You might enjoy this: Even 15% Hydrogen Peroxide can make paper or cotton catch fire as it dries. But the caustic stuff we bleach hair with is 3% and if using it to rinse my mouth or clean my ears, I always dilute it 50%, so that means 1.5 %. And I spit it out.

But the 15% stuff, if poured on paper or cotton then thrown away in a trash can, will start a fire. Because it heats up a little bit from the conversion from H2O2 to H2O + O2, then it's saturated with oxygen like in a room where someone is in an oxygen tent. Well, things that are at all thin and flammable will catch fire if you look at them cross-eyed in a high-oxygen environment.

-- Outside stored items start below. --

(* ===== verification/JpegSafety.v ===== *)
(** * The JPEG decoder stays within its buffers

    An invariant of the decoder object, and that every operation of decoding
    preserves it and neither aborts nor runs out of its bound, whatever the
    input delivers. *)
From S2P Require Import Prelude Io JpegState JpegTables JpegMcu JpegDecode.
Local Open Scope Z_scope.

(** ** The invariant *)

(** The bit stream: the unread bytes lie in the input buffer. *)
Definition window_ok (dc dp : Z) : Prop := 0 <= dp ∧ 0 <= dc ∧ dp + dc <= JD_SZBUF.
Definition bits_ok (jd : JDEC) : Prop :=
  len (inbuf jd) = JD_SZBUF ∧ Forall byte_ok (inbuf jd) ∧ window_ok (dctr jd) (dptr jd).

(** The values a Huffman table of class [cls] may hold: for DC the number of
    bits of a difference, for AC any byte. *)
Definition huff_value (cls v : Z) : Prop := 0 <= v <= (if cls =? 0 then 11 else 255).

(** A Huffman table of class [cls]. *)
Record huff_ok (cls : Z) (bits codes vals lut : list Z) (codes_len : Z) : Prop := {
  huff_bits : length bits = 16%nat;
  huff_codes : len codes = codes_len;
  huff_vals : len vals = codes_len;
  huff_vals_ok : Forall (huff_value cls) vals;
  huff_lut : len lut = HUFF_LEN;
  huff_lut_ok : Forall (λ d,
    if cls =? 0 then d = 0xff ∨ 1 <= Z.shiftr d 4 <= 10 ∧ huff_value 0 (Z.land d 0xf)
    else d = 0xffff ∨ 1 <= Z.shiftr d 8 <= 10 ∧ huff_value 1 (Z.land d 0xff)) lut;
}.

Definition table_loaded (jd : JDEC) (id cls : Z) : Prop :=
  ∃ bits codes vals lut codes_len lo,
    getZ (huffbits jd) (ix id cls) = Some bits ∧ getZ (huffcode jd) (ix id cls) = Some codes ∧
    getZ (huffdata jd) (ix id cls) = Some vals ∧
    getZ (huffcode_len jd) (ix id cls) = Some codes_len ∧
    getZ (longofs jd) (ix id cls) = Some lo ∧ 0 <= lo ∧
    getZ (if negb (cls =? 0) then hufflut_ac jd else hufflut_dc jd) id = Some lut ∧
    huff_ok cls bits codes vals lut codes_len.
Lemma descale_yields scale mx my work :
  mcu_size mx my → scale = 1 ∨ scale = 2 → 3 * (mx * my) <= len work →
  yields (descale scale mx my work) (λ w', length w' = length work).
Proof.
  intros Hm Hsc Hl. unfold descale.
  set (w := Z.shiftl 1 scale). set (nx := (mx + w - 1) / w). set (ny := (my + w - 1) / w).
  assert (0 < w ∧ nx * w = mx ∧ ny * w = my ∧ 0 <= nx ∧ 0 <= ny ∧ 1 <= w) as (Hw & Hnx & Hny & Hx0 & Hy0 & Hw1).
  { unfold nx, ny, w. destruct Hsc as [-> | ->], Hm as [[-> ->]|[[-> ->]|[-> ->]]]; vm_compute; intuition discriminate. }
  clearbody w nx ny.
  apply (yields_bind _ _ (λ '(w', op), length w' = length work ∧ op = 3 * (nx * ny))); [|intros [??] [??]; done].
  apply (yields_steps _ (λ ky '(w', op), length w' = length work ∧ op = 3 * (nx * ky))); [done| |split; [done|lia]].
  intros ky [w1 op] Hky [Hl1 ->].
  eapply yields_weaken.
  { apply (yields_steps _ (λ kx '(w', op), length w' = length work ∧ op = 3 * (nx * ky) + 3 * kx)); [done| |split; [done|lia]].
    intros kx [w2 op] Hkx [Hl2 ->].
    assert ((ky + 1) * w <= my) by nia. assert ((kx + 1) * w <= mx) by nia.
    assert (0 <= ky * w) by nia. assert (0 <= kx * w) by nia.
    assert ((ky * w + w) * mx <= my * mx) by nia.
    eapply yields_bind; [apply sum_square_yields; nia|]. intros [[r g] b] _.
    assert (nx * ky + kx + 1 <= nx * ny) by nia. assert (nx <= mx) by nia. assert (ny <= my) by nia.
    assert (nx * ny <= mx * my) by (apply Z.mul_le_mono_nonneg; done).
    eapply yields_weaken; [apply put_all_yields; [nia|simpl; nia]|].
    intros [w' i'] [? ->]. simpl. split; [lia|nia]. }
  intros [w' op] [? ->]. split; [done|nia].
Qed.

I have trouble picturing anybody putting cotton into a plastic package while the peroxide is still present in any amount that could harm anybody, because I'd think the bag would get too much oxygen and create a shipping danger.

From Wikipedia: By volume, dry air contains 78.09% nitrogen, 20.95% oxygen

Here's a paper on the toxicity of DRINKING A WHOLE GLASS OF industrial-strength peroxide, the guy was mostly OK after ER treatment, but ONLY because he realized his mistake and followed 250 ML of H2O2 with 500ml of water.

But that much inside your body at once can create oxygen bubbles in your bloodstream that can kill you, because gas bubbles in your blood are not good. The heart is not designed to pump air.

Accidental ingestion of 35% hydrogen peroxide

I use the unbleached cheesecloth if available just to be "green" but I would not be even slightly afraid of dry cheesecloth or string originally bleached in H2O2.